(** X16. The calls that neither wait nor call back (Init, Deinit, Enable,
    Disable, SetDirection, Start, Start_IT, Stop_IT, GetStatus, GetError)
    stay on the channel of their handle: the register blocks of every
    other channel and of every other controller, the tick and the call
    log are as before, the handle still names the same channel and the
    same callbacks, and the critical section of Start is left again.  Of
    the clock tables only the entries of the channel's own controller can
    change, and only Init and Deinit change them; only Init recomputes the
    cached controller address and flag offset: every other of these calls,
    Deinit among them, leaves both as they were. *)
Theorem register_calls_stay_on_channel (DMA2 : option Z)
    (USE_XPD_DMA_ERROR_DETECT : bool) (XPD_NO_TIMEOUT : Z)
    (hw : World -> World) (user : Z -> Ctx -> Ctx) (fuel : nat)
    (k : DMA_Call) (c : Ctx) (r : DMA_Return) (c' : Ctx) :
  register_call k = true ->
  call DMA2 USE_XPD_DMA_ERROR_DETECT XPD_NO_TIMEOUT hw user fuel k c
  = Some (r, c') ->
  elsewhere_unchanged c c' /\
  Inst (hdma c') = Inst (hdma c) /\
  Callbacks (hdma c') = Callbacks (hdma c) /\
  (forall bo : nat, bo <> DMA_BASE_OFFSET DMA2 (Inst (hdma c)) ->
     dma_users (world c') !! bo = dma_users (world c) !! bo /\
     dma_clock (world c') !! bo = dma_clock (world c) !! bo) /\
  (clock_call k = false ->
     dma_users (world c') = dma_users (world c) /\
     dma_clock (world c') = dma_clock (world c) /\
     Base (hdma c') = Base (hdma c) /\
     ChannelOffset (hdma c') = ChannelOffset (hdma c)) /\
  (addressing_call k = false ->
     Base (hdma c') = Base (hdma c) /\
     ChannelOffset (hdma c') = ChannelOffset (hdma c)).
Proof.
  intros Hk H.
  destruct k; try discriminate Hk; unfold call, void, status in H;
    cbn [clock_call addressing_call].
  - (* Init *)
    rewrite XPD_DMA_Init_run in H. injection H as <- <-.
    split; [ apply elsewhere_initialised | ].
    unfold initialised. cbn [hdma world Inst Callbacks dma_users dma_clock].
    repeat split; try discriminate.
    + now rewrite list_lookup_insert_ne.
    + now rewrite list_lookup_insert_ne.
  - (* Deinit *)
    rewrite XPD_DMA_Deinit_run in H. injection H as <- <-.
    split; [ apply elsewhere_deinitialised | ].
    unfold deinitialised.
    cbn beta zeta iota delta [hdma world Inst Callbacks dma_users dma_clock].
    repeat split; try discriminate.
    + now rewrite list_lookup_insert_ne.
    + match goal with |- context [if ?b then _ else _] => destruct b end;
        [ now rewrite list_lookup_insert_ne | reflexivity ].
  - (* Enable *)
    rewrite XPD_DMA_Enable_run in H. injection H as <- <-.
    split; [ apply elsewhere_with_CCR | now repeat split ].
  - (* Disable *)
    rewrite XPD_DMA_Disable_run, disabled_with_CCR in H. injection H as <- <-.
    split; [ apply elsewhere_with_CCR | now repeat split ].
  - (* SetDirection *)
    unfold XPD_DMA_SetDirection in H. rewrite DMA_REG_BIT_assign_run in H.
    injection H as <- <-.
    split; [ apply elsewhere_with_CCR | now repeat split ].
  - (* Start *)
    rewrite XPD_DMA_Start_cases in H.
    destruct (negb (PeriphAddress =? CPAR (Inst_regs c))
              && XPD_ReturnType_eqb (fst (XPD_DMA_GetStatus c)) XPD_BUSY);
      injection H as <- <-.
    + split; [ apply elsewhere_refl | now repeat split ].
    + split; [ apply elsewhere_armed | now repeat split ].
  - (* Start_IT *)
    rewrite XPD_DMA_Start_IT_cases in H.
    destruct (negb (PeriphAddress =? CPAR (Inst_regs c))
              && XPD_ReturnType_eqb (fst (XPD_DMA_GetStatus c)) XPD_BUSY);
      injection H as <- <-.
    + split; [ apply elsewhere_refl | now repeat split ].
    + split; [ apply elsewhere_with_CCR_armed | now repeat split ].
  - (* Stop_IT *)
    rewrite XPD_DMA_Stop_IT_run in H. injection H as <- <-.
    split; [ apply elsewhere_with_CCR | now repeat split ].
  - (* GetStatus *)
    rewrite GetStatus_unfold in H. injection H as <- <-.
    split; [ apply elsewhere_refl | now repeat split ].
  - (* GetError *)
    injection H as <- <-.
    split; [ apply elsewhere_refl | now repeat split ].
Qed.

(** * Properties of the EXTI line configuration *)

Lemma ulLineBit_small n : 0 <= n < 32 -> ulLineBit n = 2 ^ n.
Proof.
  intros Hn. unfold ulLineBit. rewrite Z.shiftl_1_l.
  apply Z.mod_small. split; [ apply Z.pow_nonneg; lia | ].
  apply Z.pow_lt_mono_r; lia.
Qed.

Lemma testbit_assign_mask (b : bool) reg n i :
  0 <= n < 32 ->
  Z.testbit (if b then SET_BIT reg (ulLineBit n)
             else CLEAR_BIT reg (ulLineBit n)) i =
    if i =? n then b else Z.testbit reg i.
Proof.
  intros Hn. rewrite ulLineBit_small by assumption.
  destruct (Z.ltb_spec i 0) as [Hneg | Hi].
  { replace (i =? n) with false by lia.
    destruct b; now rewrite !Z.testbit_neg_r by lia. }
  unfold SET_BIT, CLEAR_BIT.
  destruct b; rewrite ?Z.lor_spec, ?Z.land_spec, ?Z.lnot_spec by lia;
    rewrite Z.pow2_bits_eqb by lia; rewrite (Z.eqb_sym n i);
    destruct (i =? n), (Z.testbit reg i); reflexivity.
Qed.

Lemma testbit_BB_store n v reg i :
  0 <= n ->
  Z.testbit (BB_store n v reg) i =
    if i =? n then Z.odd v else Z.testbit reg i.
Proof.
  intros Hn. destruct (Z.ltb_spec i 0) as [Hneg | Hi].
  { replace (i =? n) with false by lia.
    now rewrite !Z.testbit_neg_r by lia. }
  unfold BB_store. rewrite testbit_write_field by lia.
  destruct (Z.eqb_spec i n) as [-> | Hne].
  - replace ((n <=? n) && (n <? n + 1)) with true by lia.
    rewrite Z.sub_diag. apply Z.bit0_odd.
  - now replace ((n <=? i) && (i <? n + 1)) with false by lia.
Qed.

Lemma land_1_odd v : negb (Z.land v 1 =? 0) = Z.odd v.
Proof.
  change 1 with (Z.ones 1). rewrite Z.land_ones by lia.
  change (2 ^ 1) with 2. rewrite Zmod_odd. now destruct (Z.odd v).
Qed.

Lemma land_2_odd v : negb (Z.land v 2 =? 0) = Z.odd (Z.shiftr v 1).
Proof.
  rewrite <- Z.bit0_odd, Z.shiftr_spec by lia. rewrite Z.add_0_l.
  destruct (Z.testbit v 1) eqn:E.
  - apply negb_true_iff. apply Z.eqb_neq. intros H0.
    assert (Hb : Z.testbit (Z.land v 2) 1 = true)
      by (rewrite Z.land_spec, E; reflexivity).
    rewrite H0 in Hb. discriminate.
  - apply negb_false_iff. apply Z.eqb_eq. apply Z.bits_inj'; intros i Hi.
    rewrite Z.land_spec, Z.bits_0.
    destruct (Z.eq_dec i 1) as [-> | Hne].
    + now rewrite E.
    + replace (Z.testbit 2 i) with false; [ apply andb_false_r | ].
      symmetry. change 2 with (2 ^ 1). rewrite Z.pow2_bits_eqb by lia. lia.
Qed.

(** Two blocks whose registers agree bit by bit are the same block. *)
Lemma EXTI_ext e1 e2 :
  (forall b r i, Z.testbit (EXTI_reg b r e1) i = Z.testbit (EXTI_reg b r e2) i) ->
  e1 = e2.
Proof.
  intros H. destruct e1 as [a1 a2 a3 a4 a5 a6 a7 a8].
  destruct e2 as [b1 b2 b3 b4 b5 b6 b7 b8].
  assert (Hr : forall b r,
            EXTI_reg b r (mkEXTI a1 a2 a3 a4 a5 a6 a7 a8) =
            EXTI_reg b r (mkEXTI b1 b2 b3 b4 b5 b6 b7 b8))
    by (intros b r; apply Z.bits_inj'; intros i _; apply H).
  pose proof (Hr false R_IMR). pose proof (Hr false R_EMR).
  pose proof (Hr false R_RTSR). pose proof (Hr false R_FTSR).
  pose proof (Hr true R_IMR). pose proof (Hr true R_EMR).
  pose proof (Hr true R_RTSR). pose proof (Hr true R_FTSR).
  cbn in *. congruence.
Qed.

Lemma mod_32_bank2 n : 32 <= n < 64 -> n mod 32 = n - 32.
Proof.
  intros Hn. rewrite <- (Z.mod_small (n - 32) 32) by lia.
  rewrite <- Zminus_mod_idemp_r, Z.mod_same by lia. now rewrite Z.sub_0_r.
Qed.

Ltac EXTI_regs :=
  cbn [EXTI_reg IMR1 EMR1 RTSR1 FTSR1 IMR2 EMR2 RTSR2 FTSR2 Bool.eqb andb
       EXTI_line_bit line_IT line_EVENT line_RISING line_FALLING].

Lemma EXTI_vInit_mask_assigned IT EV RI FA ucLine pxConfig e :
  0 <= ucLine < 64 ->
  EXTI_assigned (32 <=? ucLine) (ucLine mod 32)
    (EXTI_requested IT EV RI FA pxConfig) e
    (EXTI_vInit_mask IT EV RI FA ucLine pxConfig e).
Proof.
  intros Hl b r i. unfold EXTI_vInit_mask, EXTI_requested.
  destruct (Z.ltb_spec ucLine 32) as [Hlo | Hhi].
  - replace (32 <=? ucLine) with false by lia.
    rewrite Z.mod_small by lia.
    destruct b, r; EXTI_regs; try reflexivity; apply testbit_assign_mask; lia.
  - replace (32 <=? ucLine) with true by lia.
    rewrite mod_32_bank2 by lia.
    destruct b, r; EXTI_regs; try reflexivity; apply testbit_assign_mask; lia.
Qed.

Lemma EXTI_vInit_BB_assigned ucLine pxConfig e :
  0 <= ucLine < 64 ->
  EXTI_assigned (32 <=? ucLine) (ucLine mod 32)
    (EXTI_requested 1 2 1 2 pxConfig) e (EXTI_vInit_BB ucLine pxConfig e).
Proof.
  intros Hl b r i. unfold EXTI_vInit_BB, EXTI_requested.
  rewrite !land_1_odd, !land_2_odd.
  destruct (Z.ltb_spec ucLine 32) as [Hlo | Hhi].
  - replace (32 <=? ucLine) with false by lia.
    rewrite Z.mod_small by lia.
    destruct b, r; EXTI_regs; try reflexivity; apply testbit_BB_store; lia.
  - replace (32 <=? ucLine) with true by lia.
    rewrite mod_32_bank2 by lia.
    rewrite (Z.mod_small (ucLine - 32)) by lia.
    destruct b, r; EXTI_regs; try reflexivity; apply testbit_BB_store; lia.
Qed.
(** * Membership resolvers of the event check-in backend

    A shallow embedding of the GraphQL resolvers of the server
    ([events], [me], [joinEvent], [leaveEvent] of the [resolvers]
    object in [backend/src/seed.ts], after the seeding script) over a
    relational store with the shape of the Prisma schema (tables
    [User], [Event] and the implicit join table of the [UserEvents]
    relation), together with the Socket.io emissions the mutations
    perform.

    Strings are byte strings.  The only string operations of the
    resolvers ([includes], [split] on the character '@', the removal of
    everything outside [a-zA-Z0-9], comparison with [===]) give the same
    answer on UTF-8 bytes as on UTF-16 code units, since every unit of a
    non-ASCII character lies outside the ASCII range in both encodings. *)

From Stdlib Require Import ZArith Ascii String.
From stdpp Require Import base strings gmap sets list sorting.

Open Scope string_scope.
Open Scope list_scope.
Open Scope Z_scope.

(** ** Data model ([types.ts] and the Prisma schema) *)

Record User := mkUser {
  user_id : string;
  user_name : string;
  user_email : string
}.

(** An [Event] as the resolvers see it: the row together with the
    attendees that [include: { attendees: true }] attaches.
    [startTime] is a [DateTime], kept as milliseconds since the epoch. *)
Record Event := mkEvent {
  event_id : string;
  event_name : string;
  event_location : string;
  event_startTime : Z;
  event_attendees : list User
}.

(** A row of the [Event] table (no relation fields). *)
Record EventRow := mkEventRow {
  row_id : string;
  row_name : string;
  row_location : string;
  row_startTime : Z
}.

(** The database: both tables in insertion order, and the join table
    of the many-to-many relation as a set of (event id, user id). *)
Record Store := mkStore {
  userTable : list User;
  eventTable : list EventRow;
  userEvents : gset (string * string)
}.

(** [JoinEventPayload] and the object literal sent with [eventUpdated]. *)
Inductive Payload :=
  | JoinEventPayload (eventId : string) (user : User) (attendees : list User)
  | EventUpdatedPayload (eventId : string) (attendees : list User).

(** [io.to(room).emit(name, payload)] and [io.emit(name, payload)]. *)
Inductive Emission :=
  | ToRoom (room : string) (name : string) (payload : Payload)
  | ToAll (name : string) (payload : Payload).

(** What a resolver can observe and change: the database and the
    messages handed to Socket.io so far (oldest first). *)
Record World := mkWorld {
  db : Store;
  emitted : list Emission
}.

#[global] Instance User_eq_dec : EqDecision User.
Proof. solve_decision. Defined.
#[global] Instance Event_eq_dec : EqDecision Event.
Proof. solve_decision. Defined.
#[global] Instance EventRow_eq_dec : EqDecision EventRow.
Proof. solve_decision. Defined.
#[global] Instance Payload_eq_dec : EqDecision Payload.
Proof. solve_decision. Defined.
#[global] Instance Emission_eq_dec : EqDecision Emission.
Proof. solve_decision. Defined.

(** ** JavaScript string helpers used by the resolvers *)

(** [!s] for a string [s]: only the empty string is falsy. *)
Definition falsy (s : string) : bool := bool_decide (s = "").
------------------------------------------------------------
Exercise requirements: Your response should be the lines of the entries above that include the string "tables".

Solution to this task:
    the clock tables only the entries of the channel's own controller can
    relational store with the shape of the Prisma schema (tables
(** The database: both tables in insertion order, and the join table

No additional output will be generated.